▸ Task objective: Write the data below out in full, exactly as it stands.

▸ Source data:
(* ===== verification/Utility.v ===== *)
(** * The utility protocol (nextendo-nex/utility.go)

    Empty settings, and a unique id and password derived from the account number. *)

From S2P Require Import Prelude Settings Stream Types Rmc.

Definition ProtocolUtility : Z := 0x6E.
Definition MethodGetIntegerSettings : Z := 0x7.
Definition MethodGetStringSettings : Z := 0x8.
Definition MethodAcquireNexUniqueID : Z := 0x1.
Definition MethodAcquireNexUniqueIDWithPassword : Z := 0x2.
Definition nexUniqueIDPasswordSalt : Z := 0x4e45585f50574421.

Record UniqueIDInfo := mkUniqueID { NEXUniqueID : Z; NEXUniqueIDPassword : Z }.
#[export] Instance UniqueIDInfo_Structure : Structure UniqueIDInfo := [
  {| Version := 0;
     Save := Some (fun s u => StreamOut.U64 (NEXUniqueID u) ++ StreamOut.U64 (NEXUniqueIDPassword u));
     Load := Some (fun s _ => (a <-- StreamInOps.U64 ;; b <-- StreamInOps.U64 ;;
                               rret (mkUniqueID a b))%reader) |}].

Definition UtilityHandler (s : Settings) (pid : Z) (req : RMCMessage) : RMCMessage :=
  let meth m := bool_decide (Method req = m) in
  let reply body := NewRMCSuccess ProtocolUtility (Method req) (CallID req) body in
  if meth MethodGetIntegerSettings || meth MethodGetStringSettings then reply (StreamOut.U32 0)
  else if meth MethodAcquireNexUniqueID then reply (StreamOut.U64 pid)
  else if meth MethodAcquireNexUniqueIDWithPassword then
    reply (WriteStructure s (mkUniqueID pid (Z.lxor pid nexUniqueIDPasswordSalt)))
  else notImplemented ProtocolUtility req.

Lemma lxor_uint a b : is_uint 64 a -> is_uint 64 b -> is_uint 64 (Z.lxor a b).
Proof.
  unfold is_uint. intros Ha Hb.
  replace (Z.lxor a b) with (Z.lxor a b mod 2 ^ 64); [apply Z.mod_pos_bound; lia|].
  apply Z.bits_inj'. intros i Hi. destruct (Z.lt_ge_cases i 64).
  - by rewrite Z.mod_pow2_bits_low by lia.
  - rewrite Z.mod_pow2_bits_high, Z.lxor_spec by lia.
    rewrite <- (Z.mod_small a (2 ^ 64)), <- (Z.mod_small b (2 ^ 64)) by lia.
    by rewrite !Z.mod_pow2_bits_high by lia.
Qed.

(** The unique id of an account is its number, and the password determines it: a console
    that reads the answer gets both, and two accounts never share a password. *)
Theorem unique_id_answer s pid req :
  is_uint 64 pid -> Method req = MethodAcquireNexUniqueIDWithPassword ->
  exists info, info = mkUniqueID pid (Z.lxor pid nexUniqueIDPasswordSalt) /\
    decodes (ReadStructure s (mkUniqueID 0 0)) (Body (UtilityHandler s pid req)) info /\
    Z.lxor (NEXUniqueIDPassword info) nexUniqueIDPasswordSalt = pid.
Proof.
  intros Hp Hm. eexists. split; [done|]. unfold UtilityHandler. rewrite Hm. split.
  - assert (is_uint 64 (Z.lxor pid nexUniqueIDPasswordSalt)) as Hx by (by apply lxor_uint).
    apply (decodes_Structure1 _ s _ (mkUniqueID 0 0)). split_and!; [done|done|].
    eexists. split; [reflexivity|]. intros c. cbn. eapply decodes_bind; [by apply decodes_U64|].
    eapply decodes_bind_ret_eq; [by apply decodes_U64|done].
  - cbn. by rewrite Z.lxor_assoc, Z.lxor_nilpotent, Z.lxor_0_r.
Qed.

▸ Result of the exercise:
(* ===== verification/Utility.v ===== *)
(** * The utility protocol (nextendo-nex/utility.go)

    Empty settings, and a unique id and password derived from the account number. *)

From S2P Require Import Prelude Settings Stream Types Rmc.

Definition ProtocolUtility : Z := 0x6E.
Definition MethodGetIntegerSettings : Z := 0x7.
Definition MethodGetStringSettings : Z := 0x8.
Definition MethodAcquireNexUniqueID : Z := 0x1.
Definition MethodAcquireNexUniqueIDWithPassword : Z := 0x2.
Definition nexUniqueIDPasswordSalt : Z := 0x4e45585f50574421.

Record UniqueIDInfo := mkUniqueID { NEXUniqueID : Z; NEXUniqueIDPassword : Z }.
#[export] Instance UniqueIDInfo_Structure : Structure UniqueIDInfo := [
  {| Version := 0;
     Save := Some (fun s u => StreamOut.U64 (NEXUniqueID u) ++ StreamOut.U64 (NEXUniqueIDPassword u));
     Load := Some (fun s _ => (a <-- StreamInOps.U64 ;; b <-- StreamInOps.U64 ;;
                               rret (mkUniqueID a b))%reader) |}].

Definition UtilityHandler (s : Settings) (pid : Z) (req : RMCMessage) : RMCMessage :=
  let meth m := bool_decide (Method req = m) in
  let reply body := NewRMCSuccess ProtocolUtility (Method req) (CallID req) body in
  if meth MethodGetIntegerSettings || meth MethodGetStringSettings then reply (StreamOut.U32 0)
  else if meth MethodAcquireNexUniqueID then reply (StreamOut.U64 pid)
  else if meth MethodAcquireNexUniqueIDWithPassword then
    reply (WriteStructure s (mkUniqueID pid (Z.lxor pid nexUniqueIDPasswordSalt)))
  else notImplemented ProtocolUtility req.

Lemma lxor_uint a b : is_uint 64 a -> is_uint 64 b -> is_uint 64 (Z.lxor a b).
Proof.
  unfold is_uint. intros Ha Hb.
  replace (Z.lxor a b) with (Z.lxor a b mod 2 ^ 64); [apply Z.mod_pos_bound; lia|].
  apply Z.bits_inj'. intros i Hi. destruct (Z.lt_ge_cases i 64).
  - by rewrite Z.mod_pow2_bits_low by lia.
  - rewrite Z.mod_pow2_bits_high, Z.lxor_spec by lia.
    rewrite <- (Z.mod_small a (2 ^ 64)), <- (Z.mod_small b (2 ^ 64)) by lia.
    by rewrite !Z.mod_pow2_bits_high by lia.
Qed.

(** The unique id of an account is its number, and the password determines it: a console
    that reads the answer gets both, and two accounts never share a password. *)
Theorem unique_id_answer s pid req :
  is_uint 64 pid -> Method req = MethodAcquireNexUniqueIDWithPassword ->
  exists info, info = mkUniqueID pid (Z.lxor pid nexUniqueIDPasswordSalt) /\
    decodes (ReadStructure s (mkUniqueID 0 0)) (Body (UtilityHandler s pid req)) info /\
    Z.lxor (NEXUniqueIDPassword info) nexUniqueIDPasswordSalt = pid.
Proof.
  intros Hp Hm. eexists. split; [done|]. unfold UtilityHandler. rewrite Hm. split.
  - assert (is_uint 64 (Z.lxor pid nexUniqueIDPasswordSalt)) as Hx by (by apply lxor_uint).
    apply (decodes_Structure1 _ s _ (mkUniqueID 0 0)). split_and!; [done|done|].
    eexists. split; [reflexivity|]. intros c. cbn. eapply decodes_bind; [by apply decodes_U64|].
    eapply decodes_bind_ret_eq; [by apply decodes_U64|done].
  - cbn. by rewrite Z.lxor_assoc, Z.lxor_nilpotent, Z.lxor_0_r.
Qed.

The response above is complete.